Lemma report_first_complete_becomes cs queue a heap :
  beside cs heap a -> is_Some (ea_t_submitted_to_umac a) ->
  exists msgs a' heap', report_first_complete queue a heap = (a', queue ++ msgs, heap') /\ answers msgs = [] /\
    becomes cs heap a heap' a' /\ submitted a' = submitted a /\ ea_first_complete_report_sent a' = true.
Proof.
  intros Hb Hs. unfold report_first_complete. destruct (negb (ea_first_complete_report_sent a)) eqn:Ef.
  - apply negb_true_iff in Ef. destruct (mark_first_complete _ _ _ Hb Ef) as (He & Hr & Ha).
    eexists [_], _, _. split; [done|]. split; [done|]. split; [|done].
    apply becomes_progress; [done|apply Hb|done|apply Hb|apply Ha, Hb|done|done].
  - apply negb_false_iff in Ef. exists [], a, heap. rewrite app_nil_r. split_and!; try done; by apply becomes_refl.
Qed.

(** The MAC has, or must have, completed the attempt. *)
Lemma completed_becomes cs a now heap :
  beside cs heap a -> is_Some (ea_t_submitted_to_umac a) ->
  becomes cs heap a (mark_ack_current_mac_transmitted a heap) (ea_with_done a (Some now)).
Proof.
  intros Hb Hs. pose proof (mac_mark _ _ _ Transmitted Hb) as He.
  change (evolves (svc_cell a :: cs) heap (mark_ack_current_mac_transmitted a heap)) in He.
  apply becomes_progress; [done|apply Hb|done|by eexists| | |].
  - eapply apart_evolves; [apply Hb|apply He|by intros c].
  - eapply evolves_mono; [|exact He]. intros c Hc. by right.
  - rewrite (proj1 He) by (by left). apply Hb.
Qed.

(** What became of the transfer leaves the queue acknowledged. *)
Lemma acknowledged_leaves self heap a rest heap1 a1 :
  inv self heap -> outbound_messages self ≡ₚ a :: rest -> becomes (svc_cell <$> rest) heap a heap1 a1 ->
  ea_first_complete_report_sent a1 = true ->
  exists heap', mark_acknowledged (ea_tx_reporter a1) heap1 = Some heap' /\
    inv (with_outbound self rest) heap' /\ tid a1 :: pending (with_outbound self rest) ≡ₚ pending self.
Proof.
  intros I Hp B Hf. pose proof (becomes_beside _ _ _ _ _ (inv_beside _ _ _ _ I Hp) B) as Hb.
  destruct (service_acknowledged _ _ _ Hb Hf) as (heap' & E & He).
  exists heap'. split; [done|]. rewrite (bc_tid _ _ _ _ _ B).
  apply (inv_remove self heap a rest heap' rest I Hp); [|done]. by eapply evolves_trans; [apply B|].
Qed.

(** What became of the transfer leaves the queue as failed. *)
Lemma failed_leaves self heap a rest heap1 a1 queue msgs :
  inv self heap -> outbound_messages self ≡ₚ a :: rest -> becomes (svc_cell <$> rest) heap a heap1 a1 -> answers msgs = [] ->
  exists heap', mark_ack_service_failed a1 heap1 = Some heap' /\
    exists msgs', push_tla_report (queue ++ msgs) (ea_req_handle a1) TLA_REPORT_FAILED_TRANSFER (ea_endpoint_id a1) = queue ++ msgs' /\
    effect self heap [] msgs' (with_outbound self rest) heap'.
Proof.
  intros I Hp B Hm. pose proof (becomes_beside _ _ _ _ _ (inv_beside _ _ _ _ I Hp) B) as Hb.
  destruct (mark_service_failed _ _ _ Hb) as (heap' & E & He). exists heap'. split; [done|].
  eexists (msgs ++ [_]). unfold push_tla_report. rewrite <- app_assoc. split; [done|].
  destruct (inv_remove self heap a rest heap' rest I Hp) as [I' P']; [by eapply evolves_trans; [apply B|]|done|].
  apply (effect_answered _ _ _ (tid a)); [exact I'| |exact P'].
  rewrite answers_app, Hm. cbn. by rewrite (tid_handle _ _ (bc_tid _ _ _ _ _ B)).
Qed.

(** A received N(R): a matching one hands the transfer back, another one may send it again
    or give it up. *)
Lemma process_incoming_ack_effect self queue addr ep nr heap :
  inv self heap ->
  exists mack self' msgs heap', process_incoming_ack self queue addr ep nr heap = Some (mack, self', queue ++ msgs, heap') /\
    match mack with
    | Some a => inv self' heap' /\ answers msgs = [] /\ tid a :: pending self' ≡ₚ pending self
    | None => effect self heap [] msgs self' heap'
    end.
Proof.
  intros I. unfold process_incoming_ack.
  destruct (take_expected_ack_for_key _ _) as [[a rest]|] eqn:Et.
  2:{ exists None, self, [], heap. rewrite app_nil_r. split; [done|by apply effect_refl]. }
  apply take_first_perm in Et as [Hp [_ Hs]%andb_true_iff]. change (submitted a = true) in Hs.
  pose proof (inv_beside _ _ _ _ I Hp) as Hb. pose proof (inv_link_free _ _ _ _ I Hp Hs) as Hl.
  destruct (reconcile_becomes _ queue a (dltime (with_outbound self rest)) heap Hb)
    as (act & msgs & a1 & heap1 & E1 & Hm & B1 & Hs1 & Hc1 & _).
  rewrite E1. cbn beta iota. clear E1 act. pose proof (becomes_beside _ _ _ _ _ Hb B1) as Hb1.
  assert (Hsub : is_Some (ea_t_submitted_to_umac a1)) by (rewrite Hs in Hs1; by apply bool_decide_eq_true in Hs1).
  destruct (bool_decide (ea_t_umac_done a1 = None) || negb (ea_first_complete_report_sent a1)) eqn:Ed;
    (destruct (ea_ns a1 =? nr)%Z; [|]).
  - pose proof (completed_becomes _ _ (dltime (with_outbound self rest)) _ Hb1 Hsub) as B2.
    destruct (report_first_complete_becomes _ (queue ++ msgs) _ _ (becomes_beside _ _ _ _ _ Hb1 B2) Hsub)
      as (msgs3 & a3 & heap3 & E3 & Hm3 & B3 & _ & Hf3).
    rewrite E3. cbn beta iota.
    pose proof (becomes_trans _ _ _ _ _ _ _ B1 (becomes_trans _ _ _ _ _ _ _ B2 B3)) as B.
    destruct (acknowledged_leaves _ _ _ _ _ _ I Hp B Hf3) as (heap4 & E4 & I4 & P4).
    rewrite E4. step. exists (Some a3), (with_outbound self rest), (msgs ++ msgs3), heap4. rewrite app_assoc.
    by rewrite answers_app, Hm, Hm3.
  - exists None, (with_outbound self (a1 :: rest)), msgs, heap1. split; [done|].
    destruct (inv_update self heap a rest heap1 a1 (a1 :: rest) I Hp B1) as [I' P']; [done|done|].
    by apply effect_quiet.
  - apply orb_false_iff in Ed as [_ Ed%negb_false_iff].
    destruct (acknowledged_leaves _ _ _ _ _ _ I Hp B1 Ed) as (heap4 & E4 & I4 & P4).
    rewrite E4. step. by exists (Some a1), (with_outbound self rest), msgs, heap4.
  - destruct (Z.ltb_spec (ea_retransmit_count a1) N252_BL_MAX_TLSDU_RETRANSMITS_ACKED) as [Ec|Ec].
    + eexists None, _, msgs, heap1. split; [done|].
      destruct (inv_update self heap a rest heap1
        (ea_progress a1 None None None None (ea_retransmit_count a1 + 1) (ea_first_complete_report_sent a1))
        (ea_progress a1 None None None None (ea_retransmit_count a1 + 1) (ea_first_complete_report_sent a1) :: rest)
        I Hp) as [I' P']; [|done|done|by apply effect_quiet].
      eapply becomes_trans; [exact B1|]. pose proof (to_count _ _ (bs_ok _ _ _ Hb1)) as Hc.
      apply becomes_progress; [done|lia|by intros [[? [=]]|[? [=]]]|by intros [? [=]]|apply apart_None|apply evolves_refl|apply Hb1].
    + destruct (failed_leaves _ _ _ _ _ _ queue msgs I Hp B1 Hm) as (heap4 & E4 & msgs' & Em & F). rewrite E4. step.
      exists None, (with_outbound self rest), msgs', heap4. by rewrite Em.
Qed.

(** ** Received PDUs *)

Lemma upsert_acks_inv k l : acks_inv l -> seq_bit (so_nr k) -> acks_inv (upsert_ack k l).
Proof.
  intros Hi Hn.
  assert (H : acks_inv (upsert_ack k l) /\ forall x, x ∈ so_key <$> upsert_ack k l -> x = so_key k \/ x ∈ so_key <$> l).
  { induction l as [|e l IH]; cbn [upsert_ack fmap list_fmap].
    - split; [constructor; [by apply Forall_singleton|apply NoDup_singleton]|].
      intros x [->|Hx]%elem_of_cons; [by left|by apply not_elem_of_nil in Hx].
    - destruct Hi as [H1 H2]. apply Forall_cons in H1 as [H1 H1']. cbn in H2. apply NoDup_cons in H2 as [H2 H2'].
      destruct (_ && _ && _) eqn:E; cbn [fmap list_fmap].
      + rewrite !andb_true_iff, Z.eqb_eq, bool_decide_eq_true, Z.eqb_eq in E. destruct E as [[E1 E2] E3].
        assert (Ek : so_key k = so_key e).
        { unfold so_key. f_equal; [|done]. destruct (so_addr e), (so_addr k). cbn in *. congruence. }
        split; [|intros x [->|Hx]%elem_of_cons; [by left|by right; right]].
        constructor; cbn; [by constructor|]. rewrite Ek. by apply NoDup_cons.
      + destruct IH as [[I1 I2] I3]; [by constructor|]. split.
        2:{ intros x [->|Hx]%elem_of_cons; [by right; left|]. destruct (I3 x Hx); [by left|by right; right]. }
        constructor; cbn; [by constructor|]. apply NoDup_cons. split; [|done]. intros Hx.
        destruct (I3 _ Hx) as [Ek|?]; [|done]. unfold so_key in Ek. injection Ek as Ea Ee.
        rewrite Ea, Ee in E. by rewrite !Z.eqb_refl, bool_decide_true in E. }
  apply H.
Qed.

Lemma pending_same self self' :
  outbound_messages self' = outbound_messages self -> outbound_udata_messages self' = outbound_udata_messages self ->
  pending self' = pending self.
Proof. intros H1 H2. unfold pending. by rewrite H1, H2. Qed.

WHAT NEEDS TO BE DONE >>
Some lines in the records above contain "dltime". Count them and give the number only.

ANSWER FOR THE TASK >>
2